◆ DESCRIPTION OF THE TASK ◆
A single figure is expected: how many lines of the data that follows contain the word "package".

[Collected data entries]
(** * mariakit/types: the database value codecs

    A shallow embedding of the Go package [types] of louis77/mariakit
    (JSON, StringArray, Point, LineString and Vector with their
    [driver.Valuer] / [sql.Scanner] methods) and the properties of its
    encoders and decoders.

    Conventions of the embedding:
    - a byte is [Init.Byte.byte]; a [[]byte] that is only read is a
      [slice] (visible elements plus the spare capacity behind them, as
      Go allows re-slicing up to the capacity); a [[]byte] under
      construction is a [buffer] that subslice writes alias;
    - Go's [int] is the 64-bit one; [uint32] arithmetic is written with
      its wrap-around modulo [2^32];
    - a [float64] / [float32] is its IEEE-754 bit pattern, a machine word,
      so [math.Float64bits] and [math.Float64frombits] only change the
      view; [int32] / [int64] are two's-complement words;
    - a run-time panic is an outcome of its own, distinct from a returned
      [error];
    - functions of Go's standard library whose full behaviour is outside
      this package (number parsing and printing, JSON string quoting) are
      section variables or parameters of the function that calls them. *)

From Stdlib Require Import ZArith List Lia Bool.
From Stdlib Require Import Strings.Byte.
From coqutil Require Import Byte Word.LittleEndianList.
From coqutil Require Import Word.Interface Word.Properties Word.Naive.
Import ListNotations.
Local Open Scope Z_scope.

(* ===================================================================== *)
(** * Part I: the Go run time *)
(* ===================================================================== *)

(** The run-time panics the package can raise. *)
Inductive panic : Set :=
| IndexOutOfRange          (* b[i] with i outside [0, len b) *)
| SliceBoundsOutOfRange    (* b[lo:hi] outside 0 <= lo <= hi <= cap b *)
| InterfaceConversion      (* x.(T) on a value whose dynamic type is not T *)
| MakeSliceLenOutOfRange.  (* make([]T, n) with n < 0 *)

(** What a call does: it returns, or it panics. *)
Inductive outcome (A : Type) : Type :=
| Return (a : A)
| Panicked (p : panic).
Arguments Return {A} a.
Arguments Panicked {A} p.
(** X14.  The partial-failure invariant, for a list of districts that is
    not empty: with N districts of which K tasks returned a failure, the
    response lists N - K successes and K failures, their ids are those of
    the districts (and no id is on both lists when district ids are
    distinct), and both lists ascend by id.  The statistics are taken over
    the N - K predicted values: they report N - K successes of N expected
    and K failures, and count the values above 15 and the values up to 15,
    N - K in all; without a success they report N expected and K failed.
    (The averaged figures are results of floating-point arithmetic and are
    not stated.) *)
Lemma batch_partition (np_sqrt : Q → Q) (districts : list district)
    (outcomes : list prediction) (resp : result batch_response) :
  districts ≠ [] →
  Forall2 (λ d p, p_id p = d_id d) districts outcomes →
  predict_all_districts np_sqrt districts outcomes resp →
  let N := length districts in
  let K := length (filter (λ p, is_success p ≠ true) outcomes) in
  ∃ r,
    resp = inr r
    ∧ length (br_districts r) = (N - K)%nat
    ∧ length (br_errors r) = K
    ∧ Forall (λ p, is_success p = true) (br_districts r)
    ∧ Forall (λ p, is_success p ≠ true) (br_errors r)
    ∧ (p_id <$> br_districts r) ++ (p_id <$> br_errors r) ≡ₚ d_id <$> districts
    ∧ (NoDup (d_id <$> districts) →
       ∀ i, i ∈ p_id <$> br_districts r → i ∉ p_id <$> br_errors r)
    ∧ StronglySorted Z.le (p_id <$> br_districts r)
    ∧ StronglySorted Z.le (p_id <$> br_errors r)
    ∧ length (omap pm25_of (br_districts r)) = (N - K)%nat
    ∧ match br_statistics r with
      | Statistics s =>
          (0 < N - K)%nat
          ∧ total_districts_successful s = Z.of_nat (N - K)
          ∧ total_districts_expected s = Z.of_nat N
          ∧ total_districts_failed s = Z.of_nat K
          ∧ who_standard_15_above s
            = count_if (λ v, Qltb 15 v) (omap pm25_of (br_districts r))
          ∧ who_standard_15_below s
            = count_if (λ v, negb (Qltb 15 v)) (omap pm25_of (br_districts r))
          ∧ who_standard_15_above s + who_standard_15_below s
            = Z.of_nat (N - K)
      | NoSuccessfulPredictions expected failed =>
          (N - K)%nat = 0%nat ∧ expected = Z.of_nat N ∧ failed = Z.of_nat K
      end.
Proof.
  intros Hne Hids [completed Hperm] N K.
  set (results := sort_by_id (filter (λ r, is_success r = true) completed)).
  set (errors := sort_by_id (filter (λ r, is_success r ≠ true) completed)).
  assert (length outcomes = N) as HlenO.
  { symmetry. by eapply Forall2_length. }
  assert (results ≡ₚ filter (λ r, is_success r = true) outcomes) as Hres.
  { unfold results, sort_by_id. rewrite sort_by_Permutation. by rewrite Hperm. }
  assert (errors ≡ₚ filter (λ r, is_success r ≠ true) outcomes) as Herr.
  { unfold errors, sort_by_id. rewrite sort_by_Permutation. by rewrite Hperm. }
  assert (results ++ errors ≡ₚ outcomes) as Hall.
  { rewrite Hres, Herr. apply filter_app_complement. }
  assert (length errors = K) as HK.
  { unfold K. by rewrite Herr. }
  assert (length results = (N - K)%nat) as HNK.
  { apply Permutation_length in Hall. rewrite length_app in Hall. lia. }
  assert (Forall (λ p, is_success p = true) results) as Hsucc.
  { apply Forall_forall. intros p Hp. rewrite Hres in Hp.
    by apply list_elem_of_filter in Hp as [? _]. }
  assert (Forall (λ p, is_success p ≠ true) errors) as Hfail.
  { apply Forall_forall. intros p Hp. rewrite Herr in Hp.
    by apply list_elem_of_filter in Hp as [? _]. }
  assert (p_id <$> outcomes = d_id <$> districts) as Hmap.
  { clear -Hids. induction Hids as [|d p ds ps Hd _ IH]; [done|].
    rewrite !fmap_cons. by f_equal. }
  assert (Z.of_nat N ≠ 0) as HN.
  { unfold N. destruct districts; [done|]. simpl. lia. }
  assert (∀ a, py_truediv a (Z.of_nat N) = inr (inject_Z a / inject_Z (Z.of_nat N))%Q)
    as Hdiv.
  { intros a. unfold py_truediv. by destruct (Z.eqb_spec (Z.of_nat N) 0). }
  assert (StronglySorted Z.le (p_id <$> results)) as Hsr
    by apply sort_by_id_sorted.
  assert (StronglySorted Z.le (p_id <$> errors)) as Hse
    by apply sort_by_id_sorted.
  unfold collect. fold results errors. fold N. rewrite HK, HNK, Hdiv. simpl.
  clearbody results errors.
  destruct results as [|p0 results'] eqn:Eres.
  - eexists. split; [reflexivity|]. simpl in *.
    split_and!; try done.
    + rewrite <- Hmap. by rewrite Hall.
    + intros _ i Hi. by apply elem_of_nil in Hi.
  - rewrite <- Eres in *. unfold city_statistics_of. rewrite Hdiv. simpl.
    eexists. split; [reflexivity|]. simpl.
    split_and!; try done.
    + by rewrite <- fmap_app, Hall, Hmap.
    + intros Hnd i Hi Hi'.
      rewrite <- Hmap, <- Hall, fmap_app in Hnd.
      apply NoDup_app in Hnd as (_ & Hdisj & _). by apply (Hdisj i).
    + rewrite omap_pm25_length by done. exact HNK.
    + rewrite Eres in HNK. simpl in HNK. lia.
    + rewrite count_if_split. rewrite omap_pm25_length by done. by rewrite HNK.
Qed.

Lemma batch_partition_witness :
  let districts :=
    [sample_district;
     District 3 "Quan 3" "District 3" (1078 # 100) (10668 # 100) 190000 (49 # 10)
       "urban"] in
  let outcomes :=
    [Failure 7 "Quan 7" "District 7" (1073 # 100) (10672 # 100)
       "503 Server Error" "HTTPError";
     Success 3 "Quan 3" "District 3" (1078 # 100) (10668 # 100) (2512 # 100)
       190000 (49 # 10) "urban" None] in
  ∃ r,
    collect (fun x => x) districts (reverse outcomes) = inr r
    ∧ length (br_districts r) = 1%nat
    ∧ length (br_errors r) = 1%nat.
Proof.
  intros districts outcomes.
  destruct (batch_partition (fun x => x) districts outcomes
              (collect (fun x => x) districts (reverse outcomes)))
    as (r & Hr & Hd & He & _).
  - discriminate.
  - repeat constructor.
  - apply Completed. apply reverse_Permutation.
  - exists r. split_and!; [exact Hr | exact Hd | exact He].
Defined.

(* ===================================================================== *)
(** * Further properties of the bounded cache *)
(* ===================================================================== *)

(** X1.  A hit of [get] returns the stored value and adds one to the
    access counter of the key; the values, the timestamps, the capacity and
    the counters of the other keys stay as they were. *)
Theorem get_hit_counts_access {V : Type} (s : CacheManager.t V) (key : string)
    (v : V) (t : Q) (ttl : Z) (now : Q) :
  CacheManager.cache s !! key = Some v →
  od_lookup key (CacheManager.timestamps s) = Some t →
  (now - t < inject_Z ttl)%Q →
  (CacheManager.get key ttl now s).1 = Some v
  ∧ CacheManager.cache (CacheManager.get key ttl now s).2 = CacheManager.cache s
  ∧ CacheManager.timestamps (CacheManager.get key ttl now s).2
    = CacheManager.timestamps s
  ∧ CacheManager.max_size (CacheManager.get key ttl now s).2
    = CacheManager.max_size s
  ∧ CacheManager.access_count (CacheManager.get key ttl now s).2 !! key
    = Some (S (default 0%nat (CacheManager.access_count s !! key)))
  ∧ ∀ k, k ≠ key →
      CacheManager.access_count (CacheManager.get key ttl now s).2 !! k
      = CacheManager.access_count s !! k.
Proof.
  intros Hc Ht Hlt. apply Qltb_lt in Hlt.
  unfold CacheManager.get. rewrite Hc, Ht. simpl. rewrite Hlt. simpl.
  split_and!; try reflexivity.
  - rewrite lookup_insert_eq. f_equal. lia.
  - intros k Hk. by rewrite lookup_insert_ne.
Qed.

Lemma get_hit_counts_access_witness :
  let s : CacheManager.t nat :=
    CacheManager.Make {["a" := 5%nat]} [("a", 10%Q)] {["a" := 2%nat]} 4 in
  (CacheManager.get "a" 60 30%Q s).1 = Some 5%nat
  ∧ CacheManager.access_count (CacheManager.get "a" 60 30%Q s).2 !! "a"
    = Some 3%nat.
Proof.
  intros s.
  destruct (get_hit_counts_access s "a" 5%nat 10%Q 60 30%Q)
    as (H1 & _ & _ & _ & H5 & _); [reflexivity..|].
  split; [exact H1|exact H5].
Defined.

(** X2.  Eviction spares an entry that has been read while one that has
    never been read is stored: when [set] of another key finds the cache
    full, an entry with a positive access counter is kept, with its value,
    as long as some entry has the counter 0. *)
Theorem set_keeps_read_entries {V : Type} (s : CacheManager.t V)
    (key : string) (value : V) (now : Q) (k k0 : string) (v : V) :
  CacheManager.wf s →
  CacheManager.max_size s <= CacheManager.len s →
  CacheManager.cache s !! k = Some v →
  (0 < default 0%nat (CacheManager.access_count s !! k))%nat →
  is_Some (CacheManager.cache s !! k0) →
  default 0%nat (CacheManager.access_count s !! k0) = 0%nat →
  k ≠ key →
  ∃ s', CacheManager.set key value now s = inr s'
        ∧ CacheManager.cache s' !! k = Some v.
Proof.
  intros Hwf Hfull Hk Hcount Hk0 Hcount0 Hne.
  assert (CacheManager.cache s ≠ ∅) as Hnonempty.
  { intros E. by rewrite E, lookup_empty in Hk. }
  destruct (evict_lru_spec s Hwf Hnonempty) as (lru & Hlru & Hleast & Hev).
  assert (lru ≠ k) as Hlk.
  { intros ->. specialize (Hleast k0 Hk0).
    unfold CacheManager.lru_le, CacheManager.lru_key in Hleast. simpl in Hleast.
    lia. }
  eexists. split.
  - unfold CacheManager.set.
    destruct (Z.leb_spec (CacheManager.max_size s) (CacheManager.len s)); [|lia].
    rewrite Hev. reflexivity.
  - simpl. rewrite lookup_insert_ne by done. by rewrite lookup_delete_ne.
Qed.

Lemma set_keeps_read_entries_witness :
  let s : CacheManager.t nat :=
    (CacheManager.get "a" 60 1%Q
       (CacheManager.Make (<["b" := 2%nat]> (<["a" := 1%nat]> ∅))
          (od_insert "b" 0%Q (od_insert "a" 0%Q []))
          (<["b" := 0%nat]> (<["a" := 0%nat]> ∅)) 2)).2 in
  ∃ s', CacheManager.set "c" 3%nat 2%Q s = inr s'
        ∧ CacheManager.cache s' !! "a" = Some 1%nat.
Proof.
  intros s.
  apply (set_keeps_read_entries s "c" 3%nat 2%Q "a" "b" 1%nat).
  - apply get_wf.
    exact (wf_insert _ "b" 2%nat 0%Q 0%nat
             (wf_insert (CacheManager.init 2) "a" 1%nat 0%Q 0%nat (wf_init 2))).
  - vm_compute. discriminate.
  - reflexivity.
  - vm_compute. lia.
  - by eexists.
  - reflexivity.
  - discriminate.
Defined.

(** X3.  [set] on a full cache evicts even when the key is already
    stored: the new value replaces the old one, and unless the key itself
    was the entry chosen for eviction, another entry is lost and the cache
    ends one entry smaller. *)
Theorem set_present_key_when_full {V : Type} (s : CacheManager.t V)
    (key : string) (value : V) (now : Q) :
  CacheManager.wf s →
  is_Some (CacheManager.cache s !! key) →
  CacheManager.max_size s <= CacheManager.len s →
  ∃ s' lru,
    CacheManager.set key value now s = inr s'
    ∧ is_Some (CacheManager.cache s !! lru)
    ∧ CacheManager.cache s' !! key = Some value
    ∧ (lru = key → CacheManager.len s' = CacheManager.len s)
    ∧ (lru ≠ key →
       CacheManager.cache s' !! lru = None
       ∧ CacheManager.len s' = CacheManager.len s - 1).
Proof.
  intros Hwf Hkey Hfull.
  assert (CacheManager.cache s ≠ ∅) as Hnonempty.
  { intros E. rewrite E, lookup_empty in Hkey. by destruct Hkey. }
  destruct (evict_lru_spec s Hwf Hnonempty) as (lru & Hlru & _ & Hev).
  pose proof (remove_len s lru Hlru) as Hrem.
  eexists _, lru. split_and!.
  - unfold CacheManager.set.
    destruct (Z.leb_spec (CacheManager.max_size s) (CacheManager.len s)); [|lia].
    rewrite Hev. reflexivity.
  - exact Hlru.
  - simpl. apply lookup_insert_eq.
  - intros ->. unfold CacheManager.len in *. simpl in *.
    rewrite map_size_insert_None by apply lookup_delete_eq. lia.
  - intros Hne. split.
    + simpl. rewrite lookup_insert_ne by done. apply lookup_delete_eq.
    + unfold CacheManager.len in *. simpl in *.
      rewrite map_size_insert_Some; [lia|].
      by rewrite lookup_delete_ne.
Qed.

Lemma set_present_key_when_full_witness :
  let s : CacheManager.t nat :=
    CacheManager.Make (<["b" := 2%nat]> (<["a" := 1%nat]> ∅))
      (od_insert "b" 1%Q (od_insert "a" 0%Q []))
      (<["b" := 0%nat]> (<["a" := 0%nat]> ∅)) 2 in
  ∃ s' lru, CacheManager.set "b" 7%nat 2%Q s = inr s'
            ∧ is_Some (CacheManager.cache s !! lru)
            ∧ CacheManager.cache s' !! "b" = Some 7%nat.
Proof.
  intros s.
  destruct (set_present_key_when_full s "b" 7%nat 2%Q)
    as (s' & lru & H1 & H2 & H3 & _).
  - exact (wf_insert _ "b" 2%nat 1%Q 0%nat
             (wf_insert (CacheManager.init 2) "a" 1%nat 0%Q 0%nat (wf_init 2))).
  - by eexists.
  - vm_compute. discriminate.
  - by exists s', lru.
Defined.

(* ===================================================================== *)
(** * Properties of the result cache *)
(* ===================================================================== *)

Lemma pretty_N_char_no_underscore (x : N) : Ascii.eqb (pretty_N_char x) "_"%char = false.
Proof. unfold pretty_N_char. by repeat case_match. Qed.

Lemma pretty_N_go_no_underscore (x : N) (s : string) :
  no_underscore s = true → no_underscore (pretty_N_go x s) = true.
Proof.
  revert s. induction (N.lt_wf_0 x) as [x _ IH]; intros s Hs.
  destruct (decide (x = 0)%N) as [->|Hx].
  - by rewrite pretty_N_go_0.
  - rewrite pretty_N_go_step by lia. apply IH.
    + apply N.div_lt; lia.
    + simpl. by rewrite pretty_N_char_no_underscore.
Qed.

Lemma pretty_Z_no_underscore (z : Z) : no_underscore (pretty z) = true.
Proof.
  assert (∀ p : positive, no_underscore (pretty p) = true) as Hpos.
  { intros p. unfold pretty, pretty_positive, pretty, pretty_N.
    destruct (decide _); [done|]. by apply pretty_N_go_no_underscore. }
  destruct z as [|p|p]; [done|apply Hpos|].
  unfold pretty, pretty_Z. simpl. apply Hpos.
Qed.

---

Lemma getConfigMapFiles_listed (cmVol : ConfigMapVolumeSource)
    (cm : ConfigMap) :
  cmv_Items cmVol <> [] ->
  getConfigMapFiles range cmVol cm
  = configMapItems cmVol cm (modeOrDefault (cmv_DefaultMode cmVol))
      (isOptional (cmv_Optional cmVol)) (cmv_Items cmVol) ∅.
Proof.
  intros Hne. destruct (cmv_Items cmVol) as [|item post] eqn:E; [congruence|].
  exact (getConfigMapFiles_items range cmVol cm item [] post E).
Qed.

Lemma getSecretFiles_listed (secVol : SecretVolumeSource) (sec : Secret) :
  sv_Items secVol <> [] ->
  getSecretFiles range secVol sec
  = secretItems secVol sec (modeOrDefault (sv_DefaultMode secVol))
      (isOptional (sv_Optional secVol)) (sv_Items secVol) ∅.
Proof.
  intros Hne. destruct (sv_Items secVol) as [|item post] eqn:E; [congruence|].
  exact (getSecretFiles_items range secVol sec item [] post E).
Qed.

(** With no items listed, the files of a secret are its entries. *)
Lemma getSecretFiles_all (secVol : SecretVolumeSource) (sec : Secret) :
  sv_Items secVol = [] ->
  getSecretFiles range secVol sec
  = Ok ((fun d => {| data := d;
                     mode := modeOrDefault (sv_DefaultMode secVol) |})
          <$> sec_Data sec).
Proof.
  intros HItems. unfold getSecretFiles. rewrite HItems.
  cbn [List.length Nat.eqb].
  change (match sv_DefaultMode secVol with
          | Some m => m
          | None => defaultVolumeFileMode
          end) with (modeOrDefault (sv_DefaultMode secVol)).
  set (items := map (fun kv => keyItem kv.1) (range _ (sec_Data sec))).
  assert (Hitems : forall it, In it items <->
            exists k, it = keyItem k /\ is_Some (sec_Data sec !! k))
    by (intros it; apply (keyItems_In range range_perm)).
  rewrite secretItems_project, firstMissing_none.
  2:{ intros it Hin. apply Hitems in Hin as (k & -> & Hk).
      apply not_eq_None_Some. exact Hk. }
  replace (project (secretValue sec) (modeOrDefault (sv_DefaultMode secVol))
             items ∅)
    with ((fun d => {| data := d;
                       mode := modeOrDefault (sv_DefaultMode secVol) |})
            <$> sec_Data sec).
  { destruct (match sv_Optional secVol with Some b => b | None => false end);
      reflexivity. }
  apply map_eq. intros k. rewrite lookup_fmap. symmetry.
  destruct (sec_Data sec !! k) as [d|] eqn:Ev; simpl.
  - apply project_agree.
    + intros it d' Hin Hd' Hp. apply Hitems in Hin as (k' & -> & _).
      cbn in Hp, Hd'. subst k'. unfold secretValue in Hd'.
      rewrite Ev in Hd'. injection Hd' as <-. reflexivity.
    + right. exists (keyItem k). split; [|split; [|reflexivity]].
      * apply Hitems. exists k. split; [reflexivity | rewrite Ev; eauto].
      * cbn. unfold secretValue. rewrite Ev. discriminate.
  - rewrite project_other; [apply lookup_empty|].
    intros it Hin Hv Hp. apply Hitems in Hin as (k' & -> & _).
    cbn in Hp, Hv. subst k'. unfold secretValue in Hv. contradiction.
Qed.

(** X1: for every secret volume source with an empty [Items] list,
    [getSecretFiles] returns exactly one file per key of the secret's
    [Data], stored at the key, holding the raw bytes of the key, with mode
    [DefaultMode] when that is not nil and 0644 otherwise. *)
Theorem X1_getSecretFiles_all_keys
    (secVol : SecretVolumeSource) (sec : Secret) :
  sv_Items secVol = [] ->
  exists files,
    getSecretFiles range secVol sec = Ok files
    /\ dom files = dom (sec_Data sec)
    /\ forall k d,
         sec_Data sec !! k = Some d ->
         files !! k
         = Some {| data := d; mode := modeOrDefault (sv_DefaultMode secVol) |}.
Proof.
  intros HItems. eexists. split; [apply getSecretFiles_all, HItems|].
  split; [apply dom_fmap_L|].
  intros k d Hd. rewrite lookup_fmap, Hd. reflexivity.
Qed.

...

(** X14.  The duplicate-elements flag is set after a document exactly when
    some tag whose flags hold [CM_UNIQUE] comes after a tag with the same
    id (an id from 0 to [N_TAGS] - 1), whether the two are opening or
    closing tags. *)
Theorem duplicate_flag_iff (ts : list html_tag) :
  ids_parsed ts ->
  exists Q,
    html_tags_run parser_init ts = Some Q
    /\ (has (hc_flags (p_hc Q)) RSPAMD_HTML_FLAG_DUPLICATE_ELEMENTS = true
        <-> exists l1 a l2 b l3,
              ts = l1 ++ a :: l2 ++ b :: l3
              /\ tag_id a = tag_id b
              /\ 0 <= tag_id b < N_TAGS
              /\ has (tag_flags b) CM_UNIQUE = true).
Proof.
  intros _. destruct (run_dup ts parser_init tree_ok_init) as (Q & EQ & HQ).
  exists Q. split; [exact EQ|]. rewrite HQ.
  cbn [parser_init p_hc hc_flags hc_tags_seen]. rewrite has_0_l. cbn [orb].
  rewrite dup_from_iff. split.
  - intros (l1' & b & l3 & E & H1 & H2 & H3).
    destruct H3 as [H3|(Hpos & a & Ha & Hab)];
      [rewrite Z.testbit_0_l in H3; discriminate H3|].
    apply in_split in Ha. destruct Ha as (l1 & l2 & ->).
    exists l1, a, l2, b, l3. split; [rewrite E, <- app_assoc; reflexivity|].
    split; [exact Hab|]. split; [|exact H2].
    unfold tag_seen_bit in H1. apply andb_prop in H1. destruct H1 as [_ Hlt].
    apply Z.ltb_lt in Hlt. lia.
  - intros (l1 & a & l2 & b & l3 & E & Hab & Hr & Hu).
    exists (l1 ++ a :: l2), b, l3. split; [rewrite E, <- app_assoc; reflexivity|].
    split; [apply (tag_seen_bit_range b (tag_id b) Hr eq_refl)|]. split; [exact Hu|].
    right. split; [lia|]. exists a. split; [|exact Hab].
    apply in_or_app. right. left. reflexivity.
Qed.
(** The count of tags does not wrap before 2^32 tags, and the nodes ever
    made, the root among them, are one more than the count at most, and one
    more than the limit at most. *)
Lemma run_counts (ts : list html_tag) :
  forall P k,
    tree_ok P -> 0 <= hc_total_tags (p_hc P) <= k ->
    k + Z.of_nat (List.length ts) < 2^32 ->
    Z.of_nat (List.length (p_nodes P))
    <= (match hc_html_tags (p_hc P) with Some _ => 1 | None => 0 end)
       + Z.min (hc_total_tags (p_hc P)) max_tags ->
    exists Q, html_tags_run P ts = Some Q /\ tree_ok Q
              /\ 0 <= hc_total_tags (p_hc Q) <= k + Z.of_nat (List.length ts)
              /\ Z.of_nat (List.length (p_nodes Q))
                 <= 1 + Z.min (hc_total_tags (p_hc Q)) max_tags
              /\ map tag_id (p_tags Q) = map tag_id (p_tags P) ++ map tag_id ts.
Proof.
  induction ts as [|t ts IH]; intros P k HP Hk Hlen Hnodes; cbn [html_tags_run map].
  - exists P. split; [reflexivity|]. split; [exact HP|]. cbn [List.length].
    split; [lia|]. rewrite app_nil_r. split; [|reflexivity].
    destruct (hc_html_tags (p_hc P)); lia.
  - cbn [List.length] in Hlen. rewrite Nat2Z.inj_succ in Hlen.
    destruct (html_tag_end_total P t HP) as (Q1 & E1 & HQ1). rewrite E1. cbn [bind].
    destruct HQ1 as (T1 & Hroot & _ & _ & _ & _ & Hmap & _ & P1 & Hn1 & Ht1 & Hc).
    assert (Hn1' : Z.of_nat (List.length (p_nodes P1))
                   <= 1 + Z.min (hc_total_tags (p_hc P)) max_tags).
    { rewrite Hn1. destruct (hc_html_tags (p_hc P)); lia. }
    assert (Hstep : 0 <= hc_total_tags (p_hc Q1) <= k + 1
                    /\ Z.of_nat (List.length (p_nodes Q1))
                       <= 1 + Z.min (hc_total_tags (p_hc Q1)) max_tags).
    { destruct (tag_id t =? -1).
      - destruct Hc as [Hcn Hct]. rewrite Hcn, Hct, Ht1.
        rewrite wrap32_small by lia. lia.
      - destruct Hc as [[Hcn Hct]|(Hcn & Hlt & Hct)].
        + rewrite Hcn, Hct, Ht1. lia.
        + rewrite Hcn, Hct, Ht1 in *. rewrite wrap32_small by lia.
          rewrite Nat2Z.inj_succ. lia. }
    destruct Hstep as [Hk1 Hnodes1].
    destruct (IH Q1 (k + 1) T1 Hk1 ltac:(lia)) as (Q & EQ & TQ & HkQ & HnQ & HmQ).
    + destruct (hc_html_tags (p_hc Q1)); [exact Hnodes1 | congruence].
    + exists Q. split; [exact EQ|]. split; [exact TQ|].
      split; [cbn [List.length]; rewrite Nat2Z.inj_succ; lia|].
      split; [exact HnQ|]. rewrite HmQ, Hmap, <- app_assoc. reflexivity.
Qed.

◆ REPLY TO THE TASK ◆
3